Use version control for migrations
- Store migration files in your Git repository. This ensures a complete history of migration changes, making it easier to track and revert changes.
- Use sequential or timestamp-based versioning. Sequential versioning guarantees the correct order of migrations which is very important for relational databases.
Ensure idempotent migrations
- Ensure migrations can be run multiple times without side effects. Idempotent migrations prevent accidental data corruption or inconsistencies if a migration is run multiple times.
Have a rollback strategy
- Implement and test rollback procedures for each migration. Having a rollback strategy ensures that you can revert changes if a migration fails or causes unexpected issues.

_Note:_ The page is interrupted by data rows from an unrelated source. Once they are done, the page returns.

(* ===== verification/Rlp.v ===== *)
(** * RLP encoding

    [src/rlp/encode.go] and [src/rlp/raw.go]: the encode buffer, in which list
    headers are kept apart from string data until the end, its three ways of
    producing output, and the raw splitting functions.  Values are trees with
    one constructor per writer that [makeWriter] can choose; reflection, which
    picks the writer from the Go type, is not modelled. *)
From S2P Require Import Prelude.

(** ** Sizes and integers *)

Inductive Kind := Byte | String | List.

#[export] Instance Kind_eq_dec : EqDecision Kind.
Proof. solve_decision. Defined.

(** [intsize]: [i] is a [uint64], so eight rounds are enough. *)
Fixpoint intsize_loop (fuel : nat) (size i : Z) : Z :=
  match fuel with
  | O => size
  | S fuel' =>
      let i := Z.shiftr i 8 in
      if i =? 0 then size else intsize_loop fuel' (size + 1) i
  end.
Definition intsize (i : Z) : Z := intsize_loop 8 1 i.

Definition headsize (size : Z) : Z := if size <? 56 then 1 else 1 + intsize size.

Definition ListSize (contentSize : Z) : Z := u64 (headsize contentSize + contentSize).

(** The bytes [putint] writes; their number is its result. *)
Definition putint (i : Z) : list Z :=
  let at_ k := u8 (Z.shiftr i k) in
  if i <? 2 ^ 8 then [u8 i]
  else if i <? 2 ^ 16 then [at_ 8; u8 i]
  else if i <? 2 ^ 24 then [at_ 16; at_ 8; u8 i]
  else if i <? 2 ^ 32 then [at_ 24; at_ 16; at_ 8; u8 i]
  else if i <? 2 ^ 40 then [at_ 32; at_ 24; at_ 16; at_ 8; u8 i]
  else if i <? 2 ^ 48 then [at_ 40; at_ 32; at_ 24; at_ 16; at_ 8; u8 i]
  else if i <? 2 ^ 56 then [at_ 48; at_ 40; at_ 32; at_ 24; at_ 16; at_ 8; u8 i]
  else [at_ 56; at_ 48; at_ 40; at_ 32; at_ 24; at_ 16; at_ 8; u8 i].
(** Bytes without a leading zero are the minimal form of their value. *)
Lemma min_bytes_canonical l :
  bytes l -> (length l <= 8)%nat -> (l = [] \/ default 0 (l !! 0%nat) <> 0) ->
  min_bytes (be_get l) = l /\ 0 <= be_get l < 2 ^ 64.
Proof.
  intros Hb Hl H0. destruct l as [|c l]; [done|]. destruct H0 as [|H0]; [done|]. simpl in H0.
  inversion Hb; subst. unfold is_byte in *.
  pose proof (byte_size_of_bytes c l Hb ltac:(lia) Hl) as Hs.
  pose proof (bs_upper _ _ Hs) as Hu. pose proof (be_get_bound (c :: l) Hb).
  assert (be_get (c :: l) < 2 ^ 64) as Hlt.
  { eapply Z.lt_le_trans; [apply Hu|]. change (2 ^ 64) with (256 ^ 8). apply Z.pow_le_mono_r; lia. }
  assert (0 < be_get (c :: l)) as Hpos.
  { rewrite be_get_cons. pose proof (be_get_bound l ltac:(done)).
    assert (0 < 256 ^ Z.of_nat (length l)) by (apply Z.pow_pos_nonneg; lia). nia. }
  split; [|lia]. unfold min_bytes. rewrite (proj2 (Z.eqb_neq _ _)) by lia.
  destruct (big_Bytes_uint (be_get (c :: l))) as [-> _]; [lia|].
  destruct (putint_spec (be_get (c :: l))) as (_ & -> & _); [lia|].
  rewrite (byte_size_intsize _ _ Hs), Nat2Z.id. by apply be_put_get.
Qed.

Lemma min_bytes_head i : 0 < i < 2 ^ 64 -> default 0 (min_bytes i !! 0%nat) <> 0 /\ (length (min_bytes i) <= 8)%nat.
Proof.
  intros Hi. unfold min_bytes. rewrite (proj2 (Z.eqb_neq _ _)) by lia.
  destruct (big_Bytes_uint i) as [-> _]; [lia|].
  destruct (putint_spec i) as (Hb & -> & _); [lia|]. rewrite length_be_put.
  split; [|apply Hb]. destruct (byte_size_head _ _ Hb) as (c & l & -> & Hc); [lia|]. simpl. lia.
Qed.

Lemma uint_at s k sz h s1 :
  inv s -> at_value s k sz h s1 ->
  uint 64 s1 =
    match k with
    | Byte => if byteval s1 =? 0 then (inr (Some ErrCanonInt), s1) else (inl (byteval s1), set_kind None s1)
    | String =>
        if 8 <? sz then (inr (Some errUintOverflow), s1)
        else if sz =? 0 then (inl 0, set_kind None s1)
        else
          let c := take (Z.to_nat sz) (input s1) in
          let s2 := read_state s1 (Z.to_nat sz) in
          if (1 <? sz) && (default 0 (c !! 0%nat) =? 0) then (inr (Some ErrCanonInt), s2)
          else if be_get c <? 128 then (inr (Some ErrCanonSize), s2) else (inl (be_get c), s2)
    | List => (inr (Some ErrExpectedString), s1)
    end.
Proof.
  intros Hi Hv. destruct (at_value_room _ _ _ _ _ Hi Hv) as (Hi1 & Hsz & _).
  unfold uint. unfold mbind at 1, SM_bind at 1. rewrite (Kind_cached _ _ _ _ _ Hv).
  change (64 / 8) with 8. destruct k; [|destruct (Z.ltb_spec 8 sz); [done|]|done].
  - unfold mbind, SM_bind, gets, modify. by destruct (byteval s1 =? 0).
  - unfold catch. pose proof (readUint_string (Z.to_nat sz) s1 Hi1 ltac:(lia) ltac:(lia)) as E.
    rewrite Z2Nat.id in E by lia. rewrite E. destruct (Z.eqb_spec sz 0) as [->|]; [done|].
    rewrite (proj2 (Nat.eqb_neq _ _)) by lia. cbv zeta. rewrite lookup_take_lt by lia.
    replace (1 <? Z.to_nat sz)%nat with (1 <? sz)
      by (apply eq_true_iff_eq; rewrite Z.ltb_lt, Nat.ltb_lt; lia).
    destruct ((1 <? sz) && _); [done|]. rewrite (proj2 (Z.ltb_lt 0 sz)) by lia. simpl.
    by destruct (_ <? 128).
Qed.
(** ** Lookup *)

Lemma tryGet_spec fuel b n pre key :
  wf0 b n -> key_ok b key -> (need n key < fuel)%nat ->
  exists r n' did, tryGet db cachegen fuel n (pre ++ key) (length pre) = Ok (r, n', did) /\
    (forall v, r = Some v <-> has n key v) /\ same b n n' /\ (did = true -> n <> Nil /\ b = false).
Proof.
  revert b n pre key. induction fuel as [|fuel IH]; intros b n pre key Hwf Hkey Hf; [lia|].
  destruct Hwf as [->|Hwf].
  { eexists _, _, _. split; [reflexivity|]. split; [|by split; [apply same_refl|]].
    intros v. split; [done|]. intros Hh. by apply has_nil in Hh. }
  cbn [tryGet]. destruct n as [|cs f|k val f|h|v0]; [by inversion Hwf| | | |].
  - assert (b = false) as -> by (by inversion Hwf). simpl in Hkey. pose proof Hwf as Hw.
    inversion Hwf as [| | |? ? Hl H2 Hc|]; subst.
    destruct key as [|x key]; [by apply full_key_not_nil in Hkey|].
    rewrite list_lookup_middle, or_panic_bind by done.
    apply full_key_child in Hkey as [Hx Hkey].
    destruct (lookup_lt_is_Some_2 cs (Z.to_nat x)) as [c Hcx]; [lia|]. rewrite Hcx, or_panic_bind.
    replace (pre ++ x :: key) with ((pre ++ [x]) ++ key) by (by rewrite <-app_assoc).
    replace (length pre + 1)%nat with (length (pre ++ [x])) by (by rewrite length_app).
    destruct (IH (Z.to_nat x =? 16)%nat c (pre ++ [x]) key) as (r & n' & did & -> & Hr & Hs & Hd).
    + destruct (decide (c = Nil)); [by left|right; by apply Hc].
    + done.
    + unfold need in *. simpl in *. destruct (is_hash c); lia.
    + rewrite ok_bind. eexists _, _, _. split; [done|]. split; [|split; [|by intros _]].
      * intros v. rewrite Hr, has_full_iff. split.
        -- intros Hh. exists x, key, c. repeat split; (done || lia).
        -- intros (x' & key' & c' & E & _ & Hc' & Hh). injection E as <- <-. rewrite Hcx in Hc'. by simplify_eq.
      * destruct did; [|apply same_refl]. eapply same_full; [done|by apply Hd|done|done].
  - assert (b = false) as -> by (by inversion Hwf). simpl in Hkey.
    rewrite drop_app_length, length_app, Nat.add_comm, Nat.add_sub.
    destruct (_ || _) eqn:Hm.
    { eexists _, _, _. split; [reflexivity|]. split; [|by split; [apply same_refl|]].
      intros v. split; [done|]. intros (key' & -> & _)%has_short_iff.
      assert (exists key'', k ++ key' = k ++ key'') as Hp by eauto. apply short_match in Hp. congruence. }
    apply short_match in Hm as [key' ->].
    assert (exists b', wf b' val /\ key_ok b' key' /\ k <> [] /\ (b' = false -> nibbles k /\ (forall v, val <> ValueN v)))
      as (b' & Hwv & Hk' & Hkn & Hext).
    { inversion Hwf as [|? v ? Hfk Hv|? ? ? Hne Hn Hb Hw| |]; subst.
      - exists true. split; [by constructor|]. split; [by eapply full_key_no_extend|]. split; [|done].
        intros ->. by apply full_key_not_nil in Hfk.
      - exists false. split; [done|]. split; [by apply full_key_app in Hkey|]. split; [done|].
        intros _. split; [done|]. intros v ->. done. }
    rewrite app_assoc. rewrite <-length_app.
    destruct (IH b' val (pre ++ k) key') as (r & n' & did & -> & Hr & Hs & Hd).
    + by right.
    + done.
    + unfold need in *. rewrite length_app in Hf. destruct k; [done|]. simpl in *. destruct (is_hash val); lia.
    + rewrite ok_bind. eexists _, _, _. split; [done|]. split; [|split; [|by intros _]].
      * intros v. rewrite Hr, has_short_iff. split; [intros Hh; by exists key'|].
        intros (key'' & E & Hh). apply app_inv_head in E. by subst.
      * destruct did; [|apply same_refl]. destruct b'.
        -- by destruct (Hd eq_refl).
        -- destruct (Hext eq_refl). by apply same_short.
  - inversion Hwf as [| | | |? n Hs Hn Hw]; subst. rewrite (stored_resolve _ _ _ Hs), ok_bind.
    destruct (IH false n pre key) as (r & n' & did & -> & Hr & Hsm & Hd); [by right|done| |].
    { unfold need in *. rewrite Hn. simpl in Hf. lia. }
    rewrite ok_bind. eexists _, _, _. split; [done|]. split; [|split; [|by intros _]].
    + intros v. rewrite Hr. symmetry. by apply has_hash_iff.
    + destruct (same_hash h n Hs Hn) as (H1 & H2 & H3), Hsm as (H4 & H5 & H6).
      split; [|split]; [auto|auto|]. intros k v. by rewrite H6.
  - assert (b = true) as -> by (by inversion Hwf). simpl in Hkey. subst key.
    eexists _, _, _. split; [reflexivity|]. split; [|by split; [apply same_refl|]].
    intros v. rewrite has_value_iff. split; [by intros [= ->]|by intros [_ ->]].
Qed.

Perform monitoring and logging
- Use tools like Atlas Cloud for visibility into migration history. Atlas Cloud provides detailed logs and history of migrations, making it easy to track changes and troubleshoot issues.
Conclusion
Managing database migrations in a Kubernetes environment requires careful planning and execution.
By leveraging tools like golang-migrate, goose, or atlas, and following best practices, you can create robust, scalable, and maintainable migration strategies.
Remember to decouple migrations from application code, use version control, and implement proper monitoring to ensure smooth database evolution in your Kubernetes-based architecture.